(Dataset entries)

-------------------------

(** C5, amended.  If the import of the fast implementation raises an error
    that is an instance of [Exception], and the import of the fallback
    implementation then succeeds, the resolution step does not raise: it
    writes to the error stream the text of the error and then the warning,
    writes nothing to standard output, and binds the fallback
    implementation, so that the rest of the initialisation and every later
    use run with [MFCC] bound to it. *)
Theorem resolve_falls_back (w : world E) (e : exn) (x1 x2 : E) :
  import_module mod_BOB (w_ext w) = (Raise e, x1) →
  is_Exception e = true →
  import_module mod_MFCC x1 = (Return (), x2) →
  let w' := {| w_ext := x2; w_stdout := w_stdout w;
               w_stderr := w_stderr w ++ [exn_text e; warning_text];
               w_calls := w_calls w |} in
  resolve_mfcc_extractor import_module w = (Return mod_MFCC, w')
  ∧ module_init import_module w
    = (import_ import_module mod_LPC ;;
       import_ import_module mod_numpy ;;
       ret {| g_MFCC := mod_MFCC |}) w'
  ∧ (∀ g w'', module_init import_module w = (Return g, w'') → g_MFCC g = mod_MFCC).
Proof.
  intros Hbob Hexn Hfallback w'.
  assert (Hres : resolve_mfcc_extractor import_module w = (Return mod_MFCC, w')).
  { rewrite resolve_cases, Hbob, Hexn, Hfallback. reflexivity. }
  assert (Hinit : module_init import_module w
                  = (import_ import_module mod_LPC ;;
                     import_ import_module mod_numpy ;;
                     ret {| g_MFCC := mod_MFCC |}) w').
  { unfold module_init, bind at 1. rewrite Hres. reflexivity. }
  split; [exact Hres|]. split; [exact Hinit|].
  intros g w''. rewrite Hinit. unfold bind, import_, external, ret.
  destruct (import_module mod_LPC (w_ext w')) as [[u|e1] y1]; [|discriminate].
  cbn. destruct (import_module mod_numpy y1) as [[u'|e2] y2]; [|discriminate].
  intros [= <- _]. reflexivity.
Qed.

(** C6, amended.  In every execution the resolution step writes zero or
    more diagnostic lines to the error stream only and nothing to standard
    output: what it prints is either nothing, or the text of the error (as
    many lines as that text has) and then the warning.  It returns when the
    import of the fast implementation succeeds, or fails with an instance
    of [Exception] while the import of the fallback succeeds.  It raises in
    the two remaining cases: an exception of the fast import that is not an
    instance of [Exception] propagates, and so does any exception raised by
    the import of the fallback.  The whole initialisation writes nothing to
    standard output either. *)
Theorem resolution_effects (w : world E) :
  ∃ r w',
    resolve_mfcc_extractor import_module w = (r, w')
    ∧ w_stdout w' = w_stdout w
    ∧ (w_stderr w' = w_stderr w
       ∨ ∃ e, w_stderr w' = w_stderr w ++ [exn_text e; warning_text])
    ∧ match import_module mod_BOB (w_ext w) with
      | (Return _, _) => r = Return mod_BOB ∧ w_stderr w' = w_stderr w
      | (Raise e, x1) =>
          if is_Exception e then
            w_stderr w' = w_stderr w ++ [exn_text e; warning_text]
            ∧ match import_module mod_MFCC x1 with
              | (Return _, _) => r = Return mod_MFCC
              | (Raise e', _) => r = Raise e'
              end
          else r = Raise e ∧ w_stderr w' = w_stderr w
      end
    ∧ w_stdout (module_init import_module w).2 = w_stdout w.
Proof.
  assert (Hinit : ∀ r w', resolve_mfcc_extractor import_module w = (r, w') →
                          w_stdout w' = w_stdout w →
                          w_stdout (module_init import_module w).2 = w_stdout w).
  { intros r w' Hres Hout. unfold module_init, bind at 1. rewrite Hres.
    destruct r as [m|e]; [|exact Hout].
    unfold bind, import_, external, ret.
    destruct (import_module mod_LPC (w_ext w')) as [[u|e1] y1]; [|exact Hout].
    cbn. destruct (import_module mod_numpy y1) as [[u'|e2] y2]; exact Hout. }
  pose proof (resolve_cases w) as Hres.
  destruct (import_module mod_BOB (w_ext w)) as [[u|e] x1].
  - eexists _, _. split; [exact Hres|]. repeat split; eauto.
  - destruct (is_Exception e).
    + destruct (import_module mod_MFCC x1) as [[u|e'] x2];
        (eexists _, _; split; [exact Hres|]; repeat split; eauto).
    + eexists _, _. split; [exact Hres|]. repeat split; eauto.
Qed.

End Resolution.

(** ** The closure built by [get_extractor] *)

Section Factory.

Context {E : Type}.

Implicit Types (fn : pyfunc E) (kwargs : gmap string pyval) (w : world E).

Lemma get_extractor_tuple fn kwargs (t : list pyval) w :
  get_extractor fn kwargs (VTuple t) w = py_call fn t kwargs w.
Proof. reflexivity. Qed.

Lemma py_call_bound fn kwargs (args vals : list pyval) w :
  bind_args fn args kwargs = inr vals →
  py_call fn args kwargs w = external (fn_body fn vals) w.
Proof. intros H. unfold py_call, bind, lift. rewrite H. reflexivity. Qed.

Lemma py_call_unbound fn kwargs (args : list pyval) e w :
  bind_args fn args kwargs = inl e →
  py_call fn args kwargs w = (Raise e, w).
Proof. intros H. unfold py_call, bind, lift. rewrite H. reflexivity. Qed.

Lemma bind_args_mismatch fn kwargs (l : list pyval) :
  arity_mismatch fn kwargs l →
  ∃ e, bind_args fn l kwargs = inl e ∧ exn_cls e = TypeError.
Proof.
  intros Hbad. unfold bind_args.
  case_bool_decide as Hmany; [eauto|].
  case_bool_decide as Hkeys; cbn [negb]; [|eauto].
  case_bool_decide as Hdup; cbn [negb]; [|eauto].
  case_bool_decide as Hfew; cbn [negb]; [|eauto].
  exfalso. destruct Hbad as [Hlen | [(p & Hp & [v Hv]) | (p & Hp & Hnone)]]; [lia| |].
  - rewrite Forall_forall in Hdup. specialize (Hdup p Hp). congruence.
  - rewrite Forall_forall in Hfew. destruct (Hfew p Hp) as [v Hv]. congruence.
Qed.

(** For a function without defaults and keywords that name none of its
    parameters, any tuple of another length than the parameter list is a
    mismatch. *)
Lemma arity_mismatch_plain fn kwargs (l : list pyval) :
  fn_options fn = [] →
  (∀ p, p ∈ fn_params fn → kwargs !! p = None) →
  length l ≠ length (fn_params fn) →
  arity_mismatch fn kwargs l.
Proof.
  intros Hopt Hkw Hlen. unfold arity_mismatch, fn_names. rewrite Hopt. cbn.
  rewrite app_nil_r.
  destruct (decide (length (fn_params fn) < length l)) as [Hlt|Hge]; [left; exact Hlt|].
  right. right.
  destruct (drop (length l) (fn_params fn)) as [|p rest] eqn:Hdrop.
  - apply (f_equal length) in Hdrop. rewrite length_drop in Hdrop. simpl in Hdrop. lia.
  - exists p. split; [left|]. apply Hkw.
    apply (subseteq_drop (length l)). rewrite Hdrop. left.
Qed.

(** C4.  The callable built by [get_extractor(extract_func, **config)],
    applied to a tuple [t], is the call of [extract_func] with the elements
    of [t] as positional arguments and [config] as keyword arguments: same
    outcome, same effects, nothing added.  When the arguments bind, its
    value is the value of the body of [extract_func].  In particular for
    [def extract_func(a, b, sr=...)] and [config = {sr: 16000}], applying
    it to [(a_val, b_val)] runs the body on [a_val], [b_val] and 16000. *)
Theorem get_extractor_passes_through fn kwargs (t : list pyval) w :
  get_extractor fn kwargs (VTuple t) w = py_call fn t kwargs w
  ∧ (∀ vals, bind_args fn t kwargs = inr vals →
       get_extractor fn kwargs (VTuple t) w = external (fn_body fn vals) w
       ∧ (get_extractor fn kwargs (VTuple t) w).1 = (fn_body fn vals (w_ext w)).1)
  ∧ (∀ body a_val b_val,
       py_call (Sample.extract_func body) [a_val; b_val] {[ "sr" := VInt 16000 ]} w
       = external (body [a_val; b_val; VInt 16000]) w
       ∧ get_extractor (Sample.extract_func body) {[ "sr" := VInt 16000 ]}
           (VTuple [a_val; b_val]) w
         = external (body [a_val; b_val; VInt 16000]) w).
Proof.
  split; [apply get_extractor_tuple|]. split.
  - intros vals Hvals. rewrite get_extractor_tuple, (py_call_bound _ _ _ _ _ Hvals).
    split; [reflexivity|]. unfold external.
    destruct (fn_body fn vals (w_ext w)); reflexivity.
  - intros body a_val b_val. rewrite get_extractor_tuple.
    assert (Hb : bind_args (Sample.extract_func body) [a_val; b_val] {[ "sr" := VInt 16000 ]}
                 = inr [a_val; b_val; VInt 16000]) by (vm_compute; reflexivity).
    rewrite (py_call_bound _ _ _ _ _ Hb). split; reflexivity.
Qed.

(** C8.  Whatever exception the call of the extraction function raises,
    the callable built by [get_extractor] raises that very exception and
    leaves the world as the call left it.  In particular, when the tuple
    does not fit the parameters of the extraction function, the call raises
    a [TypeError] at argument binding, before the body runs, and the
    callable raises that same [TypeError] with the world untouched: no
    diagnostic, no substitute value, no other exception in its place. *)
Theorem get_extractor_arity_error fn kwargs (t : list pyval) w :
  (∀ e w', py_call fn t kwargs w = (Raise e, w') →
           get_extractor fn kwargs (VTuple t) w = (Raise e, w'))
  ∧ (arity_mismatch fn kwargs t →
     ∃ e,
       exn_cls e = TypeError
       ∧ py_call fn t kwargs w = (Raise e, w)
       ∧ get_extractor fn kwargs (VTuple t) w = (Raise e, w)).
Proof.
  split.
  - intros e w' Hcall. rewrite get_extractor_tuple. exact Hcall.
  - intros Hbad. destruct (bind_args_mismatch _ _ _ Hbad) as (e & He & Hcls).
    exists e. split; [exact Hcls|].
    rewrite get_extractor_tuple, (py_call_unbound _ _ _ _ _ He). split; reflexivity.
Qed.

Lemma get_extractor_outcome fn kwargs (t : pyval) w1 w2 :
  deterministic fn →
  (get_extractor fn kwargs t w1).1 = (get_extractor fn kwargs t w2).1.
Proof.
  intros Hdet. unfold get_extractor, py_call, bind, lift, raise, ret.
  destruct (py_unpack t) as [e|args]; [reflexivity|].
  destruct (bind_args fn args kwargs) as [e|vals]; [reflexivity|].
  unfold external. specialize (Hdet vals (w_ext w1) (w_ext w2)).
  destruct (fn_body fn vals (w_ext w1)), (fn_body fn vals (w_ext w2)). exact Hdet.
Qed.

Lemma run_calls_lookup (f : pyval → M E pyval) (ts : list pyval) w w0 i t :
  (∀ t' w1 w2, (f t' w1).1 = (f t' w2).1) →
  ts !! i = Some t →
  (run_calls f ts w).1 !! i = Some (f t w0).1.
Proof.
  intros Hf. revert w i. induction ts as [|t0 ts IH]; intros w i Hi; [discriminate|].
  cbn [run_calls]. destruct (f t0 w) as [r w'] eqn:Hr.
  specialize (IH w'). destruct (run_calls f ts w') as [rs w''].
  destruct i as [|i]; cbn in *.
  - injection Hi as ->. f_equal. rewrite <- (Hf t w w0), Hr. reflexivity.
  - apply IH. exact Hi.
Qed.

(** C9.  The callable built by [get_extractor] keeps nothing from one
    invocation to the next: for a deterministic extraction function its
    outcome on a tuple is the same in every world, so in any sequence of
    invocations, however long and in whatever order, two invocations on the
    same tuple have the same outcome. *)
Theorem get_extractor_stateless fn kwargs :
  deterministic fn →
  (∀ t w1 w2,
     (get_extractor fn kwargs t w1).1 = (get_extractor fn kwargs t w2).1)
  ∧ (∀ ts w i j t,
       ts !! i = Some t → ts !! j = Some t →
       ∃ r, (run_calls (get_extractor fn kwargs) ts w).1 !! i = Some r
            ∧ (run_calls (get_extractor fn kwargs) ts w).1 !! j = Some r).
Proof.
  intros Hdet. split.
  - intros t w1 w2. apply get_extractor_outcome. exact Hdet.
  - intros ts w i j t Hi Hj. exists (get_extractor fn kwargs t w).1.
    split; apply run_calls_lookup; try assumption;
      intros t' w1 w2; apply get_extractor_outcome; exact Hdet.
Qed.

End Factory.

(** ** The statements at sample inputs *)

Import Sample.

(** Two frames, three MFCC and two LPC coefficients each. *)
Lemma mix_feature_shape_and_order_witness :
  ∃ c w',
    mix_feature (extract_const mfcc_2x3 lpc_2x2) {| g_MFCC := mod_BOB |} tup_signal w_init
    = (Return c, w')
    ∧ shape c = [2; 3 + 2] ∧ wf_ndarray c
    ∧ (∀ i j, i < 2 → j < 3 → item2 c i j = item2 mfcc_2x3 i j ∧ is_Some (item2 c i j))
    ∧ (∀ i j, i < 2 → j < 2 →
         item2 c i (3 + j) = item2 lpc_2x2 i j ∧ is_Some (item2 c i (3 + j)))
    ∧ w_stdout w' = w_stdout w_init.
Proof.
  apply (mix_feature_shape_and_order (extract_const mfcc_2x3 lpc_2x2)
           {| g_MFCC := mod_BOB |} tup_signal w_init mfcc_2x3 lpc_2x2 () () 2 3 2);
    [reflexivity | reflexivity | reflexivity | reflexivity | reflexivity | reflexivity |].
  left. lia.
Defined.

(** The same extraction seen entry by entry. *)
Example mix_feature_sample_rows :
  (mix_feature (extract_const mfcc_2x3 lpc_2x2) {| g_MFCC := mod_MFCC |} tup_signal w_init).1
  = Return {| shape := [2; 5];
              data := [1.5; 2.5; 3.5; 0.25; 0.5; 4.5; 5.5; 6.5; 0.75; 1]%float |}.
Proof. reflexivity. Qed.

-------------------------

> _Problem to solve_: Extract from the data every line where "stream" shows up.

> _Response to the task_:
    writes to the error stream the text of the error and then the warning,
    more diagnostic lines to the error stream only and nothing to standard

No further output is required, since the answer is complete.